PROBLEM DESCRIPTION :: Within the listing below, please show every line carrying the string "PushDeliveryCandidate".

════

(** *** Pushes *)

Definition push_claim_of (now : Z) (token : str) (c : PushDeliveryCandidate) (request : FrozenPushDelivery) (lease_seconds : Z) : PushDeliveryClaim :=
  {| pk_account := pc_account c; pk_episode_id := pc_episode_id c; pk_binding := pc_binding c; pk_installation := pc_installation c;
     pk_version := pc_version c; pk_delivery := pc_delivery c; pk_handoff := pc_handoff c; pk_token := token;
     pk_lease_expires_at := format_epoch_millis (lease_end_ms now lease_seconds); pk_attempt_count := pc_attempt_count c + 1;
     pk_created_at := pc_created_at c; pk_request := request |}.

Definition push_granted (now : Z) (token : str) (c : PushDeliveryCandidate) (request : FrozenPushDelivery) (s1 : Db Outbox) : Prop :=
  push_fence_exists (pc_account c) (pc_installation c) token s1 = false /\ lane_available now (push_lane (outbox s1)) = true
  /\ exists r, candidate_push now c s1 = Some r /\ push_authorized c request r s1 = true.

Lemma claim_push_Ok now token c request lease s o s' :
  claim_push now token c request lease s = Ok (o, s') ->
  push_claim_refused c request lease = false
  /\ ((o = None /\ s' = s)
      \/ (o = Some (push_claim_of now token c request lease)
          /\ let s1 := set_outbox (recover_expired_push_claims now (pc_account c)) s in
             push_granted now token c request s1
             /\ s' = set_outbox (publish_push_claim now c request token (lease_end_ms now lease) (pc_attempt_count c + 1)) s1)).
Proof.
  unfold claim_push; intros Hx; apply then_Ok in Hx as (? & ? & [Href ->]%abort_if_Ok & Hx).
  do 3 (apply then_Ok in Hx as (? & ? & [_ ->]%try_res_Ok & Hx)); split; [done |].
  apply or_rollback_Ok in Hx as [?|[[k ->] Hx]]; [by left | right].
  apply then_Ok in Hx as (? & s1 & ->%execute_Ok & Hx); set (s1 := set_outbox _ s) in *.
  apply then_Ok in Hx as (? & ? & [-> ->]%select_Ok & Hx); destruct (lane_available now (push_lane (outbox s1))) eqn:Hl; [simpl in Hx | by apply commits_Ok in Hx as [? _]].
  apply then_Ok in Hx as (? & ? & [-> ->]%select_Ok & Hx); destruct (candidate_push now c s1) as [r|] eqn:Hr; [simpl in Hx | by apply commits_Ok in Hx as [? _]].
  apply then_Ok in Hx as (? & ? & [-> ->]%select_Ok & Hx); destruct (push_authorized c request r s1) eqn:Ha; [simpl in Hx | by apply commits_Ok in Hx as [? _]].
  apply then_Ok in Hx as (? & ? & [-> ->]%select_Ok & Hx); apply then_Ok in Hx as (? & ? & [Hf ->]%abort_if_Ok & Hx).
  apply then_Ok in Hx as (? & ? & ->%execute_Ok & [Hk ->]%commits_Ok); split; [exact Hk |]; split; [| done].
  split_and!; [done | done | by exists r].
Qed.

════

ANSWER TO THIS TASK ::
Definition push_claim_of (now : Z) (token : str) (c : PushDeliveryCandidate) (request : FrozenPushDelivery) (lease_seconds : Z) : PushDeliveryClaim :=
Definition push_granted (now : Z) (token : str) (c : PushDeliveryCandidate) (request : FrozenPushDelivery) (s1 : Db Outbox) : Prop :=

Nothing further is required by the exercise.